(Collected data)
▶
(** * codestats-core: the heuristic structural extractor, embedded in Rocq

    A shallow embedding of the TypeScript sources (pythonParser.ts,
    parserUtils.ts, jsParser.ts, phpParser.ts, htmlParser.ts, analyzers.ts,
    languageRouter.ts) and the properties proved about them.

    Conventions of the embedding.
    - A JavaScript string is the list of its UTF-16 code units ([jsstring]);
      a code unit is an [N].  String literals of the sources are written
      [js "..."] (or through the coercion from [string]).
    - A JavaScript [RegExp] literal is a value of [regex]; it is run by a
      backtracking matcher that follows the ECMAScript matching rules
      (ordered alternation, greedy and lazy quantifiers with the empty-match
      check, capture groups, leftmost match).
    - An expression that raises in JavaScript (a method called on
      [undefined], an invalid pattern handed to [new RegExp]) is a [Throw] in
      the [outcome] monad; everything else is a pure function.
    - [toLowerCase] and [toUpperCase] are exact on texts of code units below
      256. They leave the code units from 256 on unchanged, where an engine
      folds the cased letters of the other scripts. The extractors apply
      them to texts of word characters only; [normalizeDep] and
      [checkDependencies] apply [toLowerCase] to module names, and for a
      module name with a cased letter beyond Latin-1 the model and an engine
      give different names. *)

From Stdlib Require Import NArith ZArith List Ascii String Bool Lia Arith.
From stdpp Require Import base option list gmap sorting.
(** * Paw-recognition frontend: prediction client, relay routes and camera page

    A shallow embedding of the TypeScript sources

      - [lib/api.ts]                 (the prediction client),
      - [app/api/predict/route.ts]   (the predict relay, [POST]),
      - [app/api/random-dog/route.ts] (the random-image relay, [GET]),
      - [app/page.tsx]               (the page handlers around camera and predict),

    followed by the properties the specification states about them.

    Asynchronous functions are written in a small monad that threads a log of
    the observable I/O events and either returns a value or throws a JavaScript
    value.  What the platform answers (the network, the file reader, the camera,
    engine-defined conversions) is read from a record of oracles, [Platform]. *)

From Stdlib Require Import ZArith List String Ascii Bool Lia PrimFloat DecimalString.
From Stdlib Require DecimalZ DecimalPos.
Import ListNotations.
Local Open Scope string_scope.
Local Open Scope Z_scope.
Set Warnings "-register-all".

(** ** JavaScript values that cross the wire *)

(** The result of [JSON.parse]: objects are association lists of their own
    properties, the first binding of a key is the one a property read sees;
    numbers are IEEE-754 doubles as in the engine. *)
Inductive json : Type :=
| JNull
| JBool (b : bool)
| JNum (f : float)
| JStr (s : string)
| JArr (items : list json)
| JObj (props : list (string * json)).
Definition parse_process_char (rd : Reader) (c : option N) : result Reader :=
  match state rd with
  | START_RECORD =>
      match c with
      | None => Return rd
      | Some c' =>
          if is_newline c' then Return (set_state EAT_CRNL rd)
          else start_field (set_state START_FIELD rd) c
      end
  | START_FIELD => start_field rd c
  | IN_FIELD =>
      match c with
      | None => Return (set_state START_RECORD (parse_save_field rd))
      | Some c =>
          if is_newline c then Return (set_state EAT_CRNL (parse_save_field rd))
          else if (c =? delimiter)%N
          then Return (set_state START_FIELD (parse_save_field rd))
          else parse_add_char rd c
      end
  | IN_QUOTED_FIELD =>
      match c with
      | None => Return rd
      | Some c =>
          if (c =? quotechar)%N then Return (set_state QUOTE_IN_QUOTED_FIELD rd)
          else parse_add_char rd c
      end
  | QUOTE_IN_QUOTED_FIELD =>
      match c with
      | None => Return (set_state START_RECORD (parse_save_field rd))
      | Some c =>
          if (c =? quotechar)%N
          then rd ← parse_add_char rd c; mret (set_state IN_QUOTED_FIELD rd)
          else if (c =? delimiter)%N
          then Return (set_state START_FIELD (parse_save_field rd))
          else if is_newline c
          then Return (set_state EAT_CRNL (parse_save_field rd))
          else rd ← parse_add_char rd c; mret (set_state IN_FIELD rd)
      end
  | EAT_CRNL =>
      match c with
      | None => Return (set_state START_RECORD rd)
      | Some c => if is_newline c then Return rd else Raise csv_Error
      end
  end.

(** The characters of one line, then the end-of-line mark. *)
Definition parse_line (rd : Reader) (line : str) : result Reader :=
  rd ← for_each line rd (λ rd c, parse_process_char rd (Some c));
  parse_process_char rd None.

(** [parse_reset] *)
Definition parse_reset (rd : Reader) : Reader :=
  {| state := START_RECORD; fields := []; field := field rd |}.

Definition new_reader : Reader :=
  {| state := START_RECORD; fields := []; field := [] |}.

(** [list(csv.reader(lines))], with the lines to come and the reader
    object as arguments: a record ends with the line after which the
    parser is back in [START_RECORD]; at the end of the input a record
    under way is closed as it is. *)
Fixpoint read_records (lines : list str) (rd : Reader) : result (list (list str)) :=
  match lines with
  | [] =>
      if negb (bool_decide (field rd = []))
         || bool_decide (state rd = IN_QUOTED_FIELD)
      then Return [fields (parse_save_field rd)]
      else Return []
  | line :: lines' =>
      rd ← parse_line rd line;
      if bool_decide (state rd = START_RECORD)
      then records ← read_records lines' (parse_reset rd);
           mret (fields rd :: records)
      else read_records lines' rd
  end.

Definition csv_reader (lines : list str) : result (list (list str)) :=
  read_records lines new_reader.

(** *** csv.DictReader *)

(** The values of the dictionaries that [DictReader] yields: a field, the
    [None] that fills a short row, or the list of the fields in excess
    of a long row. *)
Inductive pyval : Type :=
  | VStr (s : str)
  | VNone
  | VList (l : list str).

(** A [dict] in insertion order; the key [None] is the [restkey]. *)
Definition pydict : Type := list (option str * pyval).

(** [d[k] = v] *)
Fixpoint dict_set (k : option str) (v : pyval) (d : pydict) : pydict :=
  match d with
  | [] => [(k, v)]
  | (k', v') :: d' =>
      if decide (k = k') then (k', v) :: d'
      else (k', v') :: dict_set k v d'
  end.

(** [d.get(k)] *)
Fixpoint dict_get (k : option str) (d : pydict) : option pyval :=
  match d with
  | [] => None
  | (k', v') :: d' => if decide (k = k') then Some v' else dict_get k d'
  end.

(** The body of [DictReader.__next__] once a row that is not empty has
    been read. *)
Definition make_dict (fieldnames row : list str) : pydict :=
  let d := foldl (λ d kv, dict_set (Some kv.1) (VStr kv.2) d) []
                 (zip fieldnames row) in
  let lf := length fieldnames in
  let lr := length row in
  if (lf <? lr)%nat then dict_set None (VList (drop lf row)) d
  else foldl (λ d key, dict_set (Some key) VNone d) d (drop lr fieldnames).

(** [list(csv.DictReader(f))] from the records of [f]: the first record
    holds the field names, the empty records after it are skipped. *)
Definition DictReader (records : list (list str)) : list pydict :=
  match records with
  | [] => []
  | fieldnames :: rows =>
      make_dict fieldnames <$> filter (λ row, row ≠ []) rows
  end.

(** *** csv.writer *)

(** A field is quoted when it holds the delimiter, the quote character or
    a character of the line terminator; a quote character is doubled. *)
Definition needs_quotes (s : str) : bool :=
  bool_decide (Exists (λ c, c = delimiter ∨ c = quotechar ∨ c ∈ lineterminator) s).

Definition double_quotes (s : str) : str :=
  s ≫= λ c, if (c =? quotechar)%N then [quotechar; quotechar] else [c].

Definition csv_field (s : str) : str :=
  if needs_quotes s then [quotechar] ++ double_quotes s ++ [quotechar] else s.

(** The line that [writerow] writes for a row of two fields or more. *)
Definition csv_line (row : list str) : str :=
  join [delimiter] (csv_field <$> row) ++ lineterminator.

(** ** Loading the manifest *)

(** The file is decoded as a whole before its first line is parsed.
    Python decodes it piece by piece while the lines are parsed; the
    difference shows only in a file that has both an undecodable byte and
    a field beyond the size limit, where the error reported first depends
    on the size of the read buffer. *)
Definition load_annotations (csv_path : str) : io (list pydict) :=
  b ← path_read_bytes csv_path;
  s ← lift (decode b);
  records ← lift (csv_reader (split_lines (universal_newlines s)));
  mret (DictReader records).

(** The dictionary that [DictReader] yields for a record of a manifest
    with the three columns. *)
Definition dict_of_row (r : Row) : pydict :=
  [(Some (u "file_name"), VStr (file_name r));
   (Some (u "text"), VStr (text r));
   (Some (u "writer_id"), VStr (writer_id r))].

(** The record of a dictionary that has the three fields of a manifest
    row, each a string, and nothing else. *)
Definition as_row (d : pydict) : option Row :=
  match dict_get (Some (u "file_name")) d, dict_get (Some (u "text")) d,
        dict_get (Some (u "writer_id")) d with
  | Some (VStr f), Some (VStr t), Some (VStr w) =>
      if (length d =? 3)%nat
      then Some {| file_name := f; text := t; writer_id := w |}
      else None
  | _, _, _ => None
  end.

(** ** Writing a split *)

Definition fieldnames : list str := [u "file_name"; u "text"; u "writer_id"].

(** The values that [DictWriter] takes from a record with the three
    fields, in the order of [fieldnames]. *)
Definition row_fields (r : Row) : list str := [file_name r; text r; writer_id r].

(** [s.rjust(width)], which is how [{...:>5d}] and [{...:>6s}] pad. *)
Definition rjust (width : nat) (s : str) : str :=
  replicate (width - length s) 32%N ++ s.

(** The components of a path, split at the separators. *)
Fixpoint path_parts (cur : str) (p : str) : list str :=
  match p with
  | [] => [cur]
  | c :: p' =>
      if (c =? 47)%N then cur :: path_parts [] p'
      else path_parts (cur ++ [c]) p'
  end.

(** [path.name]: the last component of the path, empty and ["."]
    components apart. *)
Definition path_name (p : str) : str :=
  default [] (last (filter (λ c, c ≠ [] ∧ c ≠ u ".") (path_parts [] p))).

(** What [writeheader] and [writerows] write to the file. *)
Definition csv_text (rows : list Row) : str :=
  csv_line fieldnames ++ mjoin ((λ r, csv_line (row_fields r)) <$> rows).

(** The file is opened with an empty [newline], so that the line terminators
    reach it as they are; as in [write_text], opening and writing are
    taken to succeed. *)
Definition write_split_csv (rows : list Row) (path : str) : io unit :=
  write_text path (csv_text rows);;
  print (u "  Written " ++ rjust 5 (str_of_int (len rows)) ++ u " rows "
           ++ [8594%N] ++ u " " ++ path_name path).

(** ** Printing the statistics *)

(** [a / b] rounded to the nearest integer, ties to even, for [b > 0]. *)
Definition div_half_even (a b : Z) : Z :=
  let q := a / b in
  match 2 * (a mod b) ?= b with
  | Lt => q
  | Gt => q + 1
  | Eq => if Z.even q then q else q + 1
  end.

(** [format(x, ".1f")]: the decimal numeral with one digit after the
    point that is nearest to [x], ties to even. *)
Definition format_1f (x : float) : str :=
  match x with
  | S754_nan => u "nan"
  | S754_infinity s => (if s then u "-" else []) ++ u "inf"
  | S754_zero s => (if s then u "-" else []) ++ u "0.0"
  | S754_finite s m e =>
      let tenths :=
        match e with
        | Zneg k => div_half_even (10 * Zpos m) (2 ^ Zpos k)
        | _ => 10 * Zpos m * 2 ^ e
        end in
      (if s then u "-" else []) ++ str_of_int (tenths / 10) ++ u "."
        ++ str_of_int (tenths mod 10)
  end.

Section MostCommon.
Context {K : Type}.

(** [x] goes behind the entries whose count is not less than its own. *)
Fixpoint insert_by_count (x : K * Z) (l : list (K * Z)) : list (K * Z) :=
  match l with
  | [] => [x]
  | y :: l' => if x.2 <=? y.2 then y :: insert_by_count x l' else x :: l
  end.
Definition is_empty (s : string) : bool :=
  match s with EmptyString => true | _ => false end.

(** The fraction [.ddd], when a digit follows the dot. *)
Definition scan_fraction (s : string) : string * string :=
  match s with
  | String "." (String d t) =>
      if is_digit d
      then let (ds, r) := span_digits t in (String "." (String d ds), r)
      else (EmptyString, s)
  | _ => (EmptyString, s)
  end.

(** The exponent [e], sign, digits; without a digit nothing is read. *)
Definition scan_exponent (s : string) : string * string :=
  match s with
  | String e t =>
      if Ascii.eqb e "e" || Ascii.eqb e "E" then
        let (sg, t') :=
          match t with
          | String "+" u => ("+", u)
          | String "-" u => ("-", u)
          | _ => (EmptyString, t)
          end in
        let (ds, r) := span_digits t' in
        if is_empty ds then (EmptyString, s)
        else (String e (sg ++ ds), r)
      else (EmptyString, s)
  | EmptyString => (EmptyString, s)
  end.

(** After sign and integer digits: an integer unless a fraction or an
    exponent follows. *)
Definition finish_number (negative : bool) (digits rest : string)
  : pyval * string :=
  let (frac, r1) := scan_fraction rest in
  let (ex, r2) := scan_exponent r1 in
  if is_empty frac && is_empty ex
  then (PInt (if negative then - digits_value 0 digits else digits_value 0 digits), r2)
  else (PFloat ((if negative then "-" else EmptyString) ++ digits ++ frac ++ ex), r2).

Definition match_number (s : string) : option (pyval * string) :=
  let (negative, s1) :=
    match s with
    | String "-" t => (true, t)
    | _ => (false, s)
    end in
  match s1 with
  | String c t =>
      if Ascii.eqb c "0" then Some (finish_number negative "0" t)
      else if is_digit c then
        let (ds, r) := span_digits t in
        Some (finish_number negative (String c ds) r)
      else None
  | EmptyString => None
  end.

Fixpoint strip_prefix (p s : string) : option string :=
  match p, s with
  | EmptyString, _ => Some s
  | String a p', String b s' => if Ascii.eqb a b then strip_prefix p' s' else None
  | String _ _, EmptyString => None
  end.

(** The named constants of the scanner. *)
Definition match_constant (s : string) : option (pyval * string) :=
  match strip_prefix "null" s with
  | Some r => Some (PNone, r)
  | None =>
  match strip_prefix "true" s with
  | Some r => Some (PBool true, r)
  | None =>
  match strip_prefix "false" s with
  | Some r => Some (PBool false, r)
  | None =>
  match strip_prefix "NaN" s with
  | Some r => Some (PFloat "NaN", r)
  | None =>
  match strip_prefix "Infinity" s with
  | Some r => Some (PFloat "Infinity", r)
  | None =>
  match strip_prefix "-Infinity" s with
  | Some r => Some (PFloat "-Infinity", r)
  | None => None
  end end end end end end.

Inductive parsed (A : Type) : Type :=
  | Parsed (a : A) (rest : string)
  | Invalid
  | Exhausted.
Arguments Parsed {A} a rest.
Arguments Invalid {A}.
Arguments Exhausted {A}.

(** The text after [c], when [s] starts with [c]. *)
Definition after (c : ascii) (s : string) : option string :=
  match s with
  | String x t => if Ascii.eqb x c then Some t else None
  | EmptyString => None
  end.

(** [scan_once] with its two member loops; the first argument bounds the
    number of nested calls and [loads] passes more than the text can
    use (see [loads_never_exhausted]). *)
Fixpoint scan_once (fuel : nat) (s : string) : parsed pyval :=
  match fuel with
  | O => Exhausted
  | S k =>
      match s with
      | EmptyString => Invalid
      | String c t =>
          if Ascii.eqb c "034" then
            match scanstring t with
            | Some (v, r) => Parsed (PStr v) r
            | None => Invalid
            end
          else if Ascii.eqb c "{" then
            match after "}" (skip_ws t) with
            | Some r => Parsed (PDict []) r
            | None => object_members k [] (skip_ws t)
            end
          else if Ascii.eqb c "[" then
            match after "]" (skip_ws t) with
            | Some r => Parsed (PList []) r
            | None => array_members k [] (skip_ws t)
            end
          else
            match match_constant s with
            | Some (v, r) => Parsed v r
            | None =>
                match match_number s with
                | Some (v, r) => Parsed v r
                | None => Invalid
                end
            end
      end
  end

with object_members (fuel : nat) (acc : list (string * pyval)) (s : string)
  : parsed pyval :=
  match fuel with
  | O => Exhausted
  | S k =>
      match after "034" s with
      | None => Invalid
      | Some t =>
          match scanstring t with
          | None => Invalid
          | Some (key, r) =>
              match after ":" (skip_ws r) with
              | None => Invalid
              | Some r1 =>
                  match scan_once k (skip_ws r1) with
                  | Parsed v r2 =>
                      match after "}" (skip_ws r2) with
                      | Some r3 => Parsed (PDict (Dict.set acc key v)) r3
                      | None =>
                          match after "," (skip_ws r2) with
                          | Some r3 =>
                              object_members k (Dict.set acc key v) (skip_ws r3)
                          | None => Invalid
                          end
                      end
                  | Invalid => Invalid
                  | Exhausted => Exhausted
                  end
              end
          end
      end
  end

with array_members (fuel : nat) (acc : list pyval) (s : string)
  : parsed pyval :=
  match fuel with
  | O => Exhausted
  | S k =>
      match scan_once k s with
      | Parsed v r =>
          match after "]" (skip_ws r) with
          | Some r1 => Parsed (PList (acc ++ [v])%list) r1
          | None =>
              match after "," (skip_ws r) with
              | Some r1 => array_members k (acc ++ [v])%list (skip_ws r1)
              | None => Invalid
              end
          end
      | Invalid => Invalid
      | Exhausted => Exhausted
      end
  end.

(** [json.loads(s)] *)
Definition loads (s : string) : res pyval :=
  match scan_once (S (2 * String.length s)) (skip_ws s) with
  | Parsed v r => if is_empty (skip_ws r) then Ok v else Raise JSONDecodeError
  | Invalid => Raise JSONDecodeError
  | Exhausted => Raise JSONDecodeError
  end.

End Json.

(** ** The operations of Python values that the script uses *)

Section Py.

Variable rt : runtime.

(** [repr(v)] *)
Fixpoint py_repr (v : pyval) : string :=
  match v with
  | PNone => "None"
  | PBool true => "True"
  | PBool false => "False"
  | PInt z => Text.of_Z z
  | PFloat l => str_of_float rt l
  | PStr s => repr_of_text rt s
  | PList items => "[" ++ Text.join ", " (map py_repr items) ++ "]"
  | PDict entries =>
      "{" ++ Text.join ", "
               (map (fun kv => match kv with
                               | (k, x) => repr_of_text rt k ++ ": " ++ py_repr x
                               end) entries) ++ "}"
  end.

(** [str(v)], which is what an f-string field [{v}] inserts. *)
Definition py_str (v : pyval) : string :=
  match v with
  | PStr s => s
  | _ => py_repr v
  end.

(** [int(v)] *)
Definition py_int (v : pyval) : res Z :=
  match v with
  | PInt z => Ok z
  | PBool b => Ok (if b then 1 else 0)
  | PFloat l => int_of_float rt l
  | PStr s => int_of_text rt s
  | PNone | PList _ | PDict _ => Raise TypeError
  end.

(** [v.get(key, default)] *)
Definition py_get (v : pyval) (key : string) (default : pyval) : res pyval :=
  match v with
  | PDict d =>
      match Dict.get d key with
      | Some x => Ok x
      | None => Ok default
      end
  | _ => Raise AttributeError
  end.

(** [v[key]] for a text key *)
Definition py_getitem (v : pyval) (key : string) : res pyval :=
  match v with
  | PDict d =>
      match Dict.get d key with
      | Some x => Ok x
      | None => Raise (KeyError key)
      end
  | _ => Raise TypeError
  end.
(** * Overlapping-intervals index of the sequence DDS

    A shallow embedding of
    [packages/dds/sequence/src/intervalIndex/overlappingIntervalsIndex.ts]
    (class [OverlappingIntervalsIndex]) together with the collaborators it
    calls: the position model, the interval comparisons and the augmented
    interval tree. *)

From Stdlib Require Import ZArith List Bool Lia String.
From Stdlib Require Import Sorting.Sorted Sorting.Permutation.
Import ListNotations.
Local Open Scope Z_scope.

(** ** Position model *)

(** [Side] of intervalCollection: which side of an offset a place denotes. *)
Inductive Side : Type :=
| Before
| After.

(** Modelled from the spec: the type [SequencePlace] is declared in
    intervalCollection.ts, not among the sources.  A place is a plain offset,
    one of the two string literals the index passes as defaults
    ([start ?? "start"], [end ?? "end"]), or an interior place
    [{ pos, side }]. *)
Inductive SequencePlace : Type :=
| PlaceNumber (n : Z)
| PlaceStart
| PlaceEnd
| PlaceInterior (p : Z) (s : Side).

(** The canonical pair [{ pos, side }] that [normalizeSequencePlace] returns. *)
Record Place : Type := mkPlace { pos : Z; side : Side }.

(** Modelled from the spec: [normalizeSequencePlace] of intervalCollection.ts
    is not among the sources.  It is total and pure, keeps interior places,
    gives a plain offset the side [Before], and maps the two sentinels to
    offset [-1].  The side of each sentinel is the one the inversion rules
    and the comments of [findOverlappingIntervals] read: [(-1, Before)] "is
    the end of the sequence" and [(-1, After)] "is the start of the
    sequence". *)
Definition normalizeSequencePlace (place : SequencePlace) : Place :=
  match place with
  | PlaceNumber n => mkPlace n Before
  | PlaceStart => mkPlace (-1) After
  | PlaceEnd => mkPlace (-1) Before
  | PlaceInterior p s => mkPlace p s
  end.

(** [a === b] on sides. *)
Definition Side_eqb (a b : Side) : bool :=
  match a, b with
  | Before, Before | After, After => true
  | _, _ => false
  end.

(** ** Position order *)

(** A three-way comparison of two numbers: negative, zero or positive. *)
Definition sign3 (a b : Z) : Z :=
  if a <? b then -1 else if b <? a then 1 else 0.

(** Lexicographic combination of two three-way comparisons. *)
Definition thenBy (c d : Z) : Z := if c =? 0 then d else c.

(** Start of the sequence, resolved offset, end of the sequence. *)
Definition placeClass (p : Place) : Z :=
  if pos p =? -1
  then match side p with After => 0 | Before => 2 end
  else 1.

(** The offset of a resolved place; the sentinels have none. *)
Definition placeOffset (p : Place) : Z :=
  if pos p =? -1 then 0 else pos p.

(** The side of a resolved place, [Before] first. *)
Definition placeSide (p : Place) : Z :=
  if pos p =? -1 then 0
  else match side p with Before => 0 | After => 1 end.

(** Modelled from the spec: the comparison of two normalized places belongs
    to the sequence collaborator, which is not among the sources.  The start
    of the sequence sorts before every resolved offset, the end of the
    sequence after every resolved offset; resolved places are ordered by
    offset and, at one offset, [Before] sorts before [After]. *)
Definition comparePlace (a b : Place) : Z :=
  thenBy (sign3 (placeClass a) (placeClass b))
         (thenBy (sign3 (placeOffset a) (placeOffset b))
                 (sign3 (placeSide a) (placeSide b))).

(** The later of two places. *)
Definition placeMax (a b : Place) : Place :=
  if comparePlace a b <? 0 then b else a.

(** ** Intervals *)

(** Modelled from the spec: [IntervalType] is declared in intervals/, not
    among the sources.  The index only builds [Transient] intervals; what a
    caller registers is [Persistent]. *)
Inductive IntervalType : Type :=
| Persistent
| Transient.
◀
▶ [Your task]:
Return every line of the data above in which "sentinels" appears.

▶ [Result]:
    gives a plain offset the side [Before], and maps the two sentinels to
(** The offset of a resolved place; the sentinels have none. *)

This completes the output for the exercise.